After repeating the line containing "lists ([cursor.util.ts], [cursor-validation.decorator.ts])", stop; until then, repeat each line of the listing below exactly, starting with the first.

◆ **Supplied data**:
►

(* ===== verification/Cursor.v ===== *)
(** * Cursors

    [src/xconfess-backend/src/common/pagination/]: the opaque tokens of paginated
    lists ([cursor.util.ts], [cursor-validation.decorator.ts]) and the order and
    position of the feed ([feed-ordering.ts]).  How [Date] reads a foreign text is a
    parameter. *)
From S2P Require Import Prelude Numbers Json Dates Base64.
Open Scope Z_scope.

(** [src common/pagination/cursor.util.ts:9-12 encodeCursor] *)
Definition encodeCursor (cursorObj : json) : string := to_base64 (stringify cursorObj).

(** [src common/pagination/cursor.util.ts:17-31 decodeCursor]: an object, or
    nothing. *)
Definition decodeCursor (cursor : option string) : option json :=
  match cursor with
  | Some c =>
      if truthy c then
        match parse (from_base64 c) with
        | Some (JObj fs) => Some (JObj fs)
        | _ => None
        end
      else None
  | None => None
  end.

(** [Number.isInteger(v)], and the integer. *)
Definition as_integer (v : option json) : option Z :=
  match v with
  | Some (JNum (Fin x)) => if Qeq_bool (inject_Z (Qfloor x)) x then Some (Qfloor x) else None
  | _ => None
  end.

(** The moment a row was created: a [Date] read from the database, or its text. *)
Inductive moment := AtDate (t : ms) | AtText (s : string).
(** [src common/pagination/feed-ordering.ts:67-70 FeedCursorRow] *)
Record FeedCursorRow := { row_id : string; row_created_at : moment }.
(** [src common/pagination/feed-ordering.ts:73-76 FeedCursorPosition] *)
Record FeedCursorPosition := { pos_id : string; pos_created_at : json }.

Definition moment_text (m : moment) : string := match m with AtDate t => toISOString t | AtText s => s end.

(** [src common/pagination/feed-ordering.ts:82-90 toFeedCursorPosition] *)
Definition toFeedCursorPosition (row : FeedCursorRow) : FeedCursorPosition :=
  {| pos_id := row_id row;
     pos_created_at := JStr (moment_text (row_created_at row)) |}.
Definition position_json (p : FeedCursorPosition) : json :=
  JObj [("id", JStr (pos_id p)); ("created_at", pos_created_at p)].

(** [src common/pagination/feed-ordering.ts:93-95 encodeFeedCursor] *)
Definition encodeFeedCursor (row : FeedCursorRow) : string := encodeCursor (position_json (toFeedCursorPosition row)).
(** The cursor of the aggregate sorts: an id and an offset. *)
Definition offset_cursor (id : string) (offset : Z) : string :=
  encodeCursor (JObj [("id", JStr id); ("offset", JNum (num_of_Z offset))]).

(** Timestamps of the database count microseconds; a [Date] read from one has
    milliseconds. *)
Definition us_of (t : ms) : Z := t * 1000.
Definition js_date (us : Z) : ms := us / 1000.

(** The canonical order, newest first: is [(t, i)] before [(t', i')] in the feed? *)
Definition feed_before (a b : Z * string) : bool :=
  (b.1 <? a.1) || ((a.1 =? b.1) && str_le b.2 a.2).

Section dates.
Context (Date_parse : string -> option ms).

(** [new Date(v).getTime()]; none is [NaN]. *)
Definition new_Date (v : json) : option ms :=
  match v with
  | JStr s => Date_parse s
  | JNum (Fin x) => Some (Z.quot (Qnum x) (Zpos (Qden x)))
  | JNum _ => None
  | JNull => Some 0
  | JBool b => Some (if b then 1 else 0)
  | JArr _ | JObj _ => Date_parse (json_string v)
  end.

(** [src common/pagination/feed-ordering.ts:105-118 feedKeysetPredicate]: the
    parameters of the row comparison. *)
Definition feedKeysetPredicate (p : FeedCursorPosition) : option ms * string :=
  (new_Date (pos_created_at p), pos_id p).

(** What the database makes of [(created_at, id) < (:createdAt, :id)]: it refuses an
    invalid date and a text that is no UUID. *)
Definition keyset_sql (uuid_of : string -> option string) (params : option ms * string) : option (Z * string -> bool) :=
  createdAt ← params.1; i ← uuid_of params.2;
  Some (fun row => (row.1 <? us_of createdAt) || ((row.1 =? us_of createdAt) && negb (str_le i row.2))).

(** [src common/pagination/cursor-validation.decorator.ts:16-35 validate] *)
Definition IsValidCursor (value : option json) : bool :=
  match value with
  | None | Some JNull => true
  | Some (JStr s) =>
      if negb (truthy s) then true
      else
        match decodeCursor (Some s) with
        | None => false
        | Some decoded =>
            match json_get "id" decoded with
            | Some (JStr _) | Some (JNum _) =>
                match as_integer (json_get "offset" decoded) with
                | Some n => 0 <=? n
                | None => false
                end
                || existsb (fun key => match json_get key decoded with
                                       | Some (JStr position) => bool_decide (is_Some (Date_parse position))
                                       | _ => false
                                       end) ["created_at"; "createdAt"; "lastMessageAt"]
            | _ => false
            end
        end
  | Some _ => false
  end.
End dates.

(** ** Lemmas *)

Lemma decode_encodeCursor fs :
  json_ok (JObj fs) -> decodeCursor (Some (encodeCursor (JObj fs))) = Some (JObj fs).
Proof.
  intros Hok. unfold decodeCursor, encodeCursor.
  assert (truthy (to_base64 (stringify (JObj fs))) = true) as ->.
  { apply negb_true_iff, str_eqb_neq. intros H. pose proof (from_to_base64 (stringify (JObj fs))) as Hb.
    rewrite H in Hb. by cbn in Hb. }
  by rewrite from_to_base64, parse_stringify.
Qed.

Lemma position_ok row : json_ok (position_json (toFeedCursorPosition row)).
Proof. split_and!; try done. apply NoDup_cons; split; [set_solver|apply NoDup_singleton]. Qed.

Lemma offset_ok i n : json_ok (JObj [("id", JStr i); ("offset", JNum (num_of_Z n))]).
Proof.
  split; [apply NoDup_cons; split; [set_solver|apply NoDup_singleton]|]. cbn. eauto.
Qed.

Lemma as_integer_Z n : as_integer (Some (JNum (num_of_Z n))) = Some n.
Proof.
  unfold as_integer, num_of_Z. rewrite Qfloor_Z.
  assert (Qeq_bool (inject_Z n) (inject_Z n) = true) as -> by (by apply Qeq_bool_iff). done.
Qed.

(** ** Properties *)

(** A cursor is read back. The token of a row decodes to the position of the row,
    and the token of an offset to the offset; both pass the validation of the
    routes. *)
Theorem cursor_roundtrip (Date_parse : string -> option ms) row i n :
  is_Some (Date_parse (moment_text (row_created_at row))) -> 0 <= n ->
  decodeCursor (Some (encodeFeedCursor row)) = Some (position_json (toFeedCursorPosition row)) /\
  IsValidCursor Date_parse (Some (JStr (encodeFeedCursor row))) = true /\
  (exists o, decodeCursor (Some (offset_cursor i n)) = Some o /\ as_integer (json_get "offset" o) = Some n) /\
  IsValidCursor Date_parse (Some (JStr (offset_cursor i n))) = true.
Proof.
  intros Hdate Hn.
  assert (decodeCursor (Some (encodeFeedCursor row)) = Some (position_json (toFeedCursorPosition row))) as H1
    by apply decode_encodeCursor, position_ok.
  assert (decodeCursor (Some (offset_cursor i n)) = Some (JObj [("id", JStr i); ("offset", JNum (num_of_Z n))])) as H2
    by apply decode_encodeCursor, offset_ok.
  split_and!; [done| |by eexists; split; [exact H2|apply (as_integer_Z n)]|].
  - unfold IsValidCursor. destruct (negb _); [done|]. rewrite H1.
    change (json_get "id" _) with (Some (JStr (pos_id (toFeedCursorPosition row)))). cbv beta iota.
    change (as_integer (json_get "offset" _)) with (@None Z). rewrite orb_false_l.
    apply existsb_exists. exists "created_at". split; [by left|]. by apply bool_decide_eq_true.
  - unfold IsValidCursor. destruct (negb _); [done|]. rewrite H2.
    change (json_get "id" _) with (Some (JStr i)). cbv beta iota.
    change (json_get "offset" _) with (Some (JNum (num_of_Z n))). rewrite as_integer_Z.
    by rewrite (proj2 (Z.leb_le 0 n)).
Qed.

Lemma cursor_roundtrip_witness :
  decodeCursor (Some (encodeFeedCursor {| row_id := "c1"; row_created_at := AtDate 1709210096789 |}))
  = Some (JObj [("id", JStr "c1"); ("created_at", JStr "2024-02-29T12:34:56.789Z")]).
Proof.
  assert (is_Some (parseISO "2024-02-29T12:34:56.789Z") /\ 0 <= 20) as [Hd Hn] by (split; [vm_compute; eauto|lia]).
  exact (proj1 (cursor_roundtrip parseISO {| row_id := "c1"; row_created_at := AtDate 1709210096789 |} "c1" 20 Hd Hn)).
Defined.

◄

◆ **Solution for this exercise**:
(* ===== verification/Cursor.v ===== *)
(** * Cursors

    [src/xconfess-backend/src/common/pagination/]: the opaque tokens of paginated
    lists ([cursor.util.ts], [cursor-validation.decorator.ts]) and the order and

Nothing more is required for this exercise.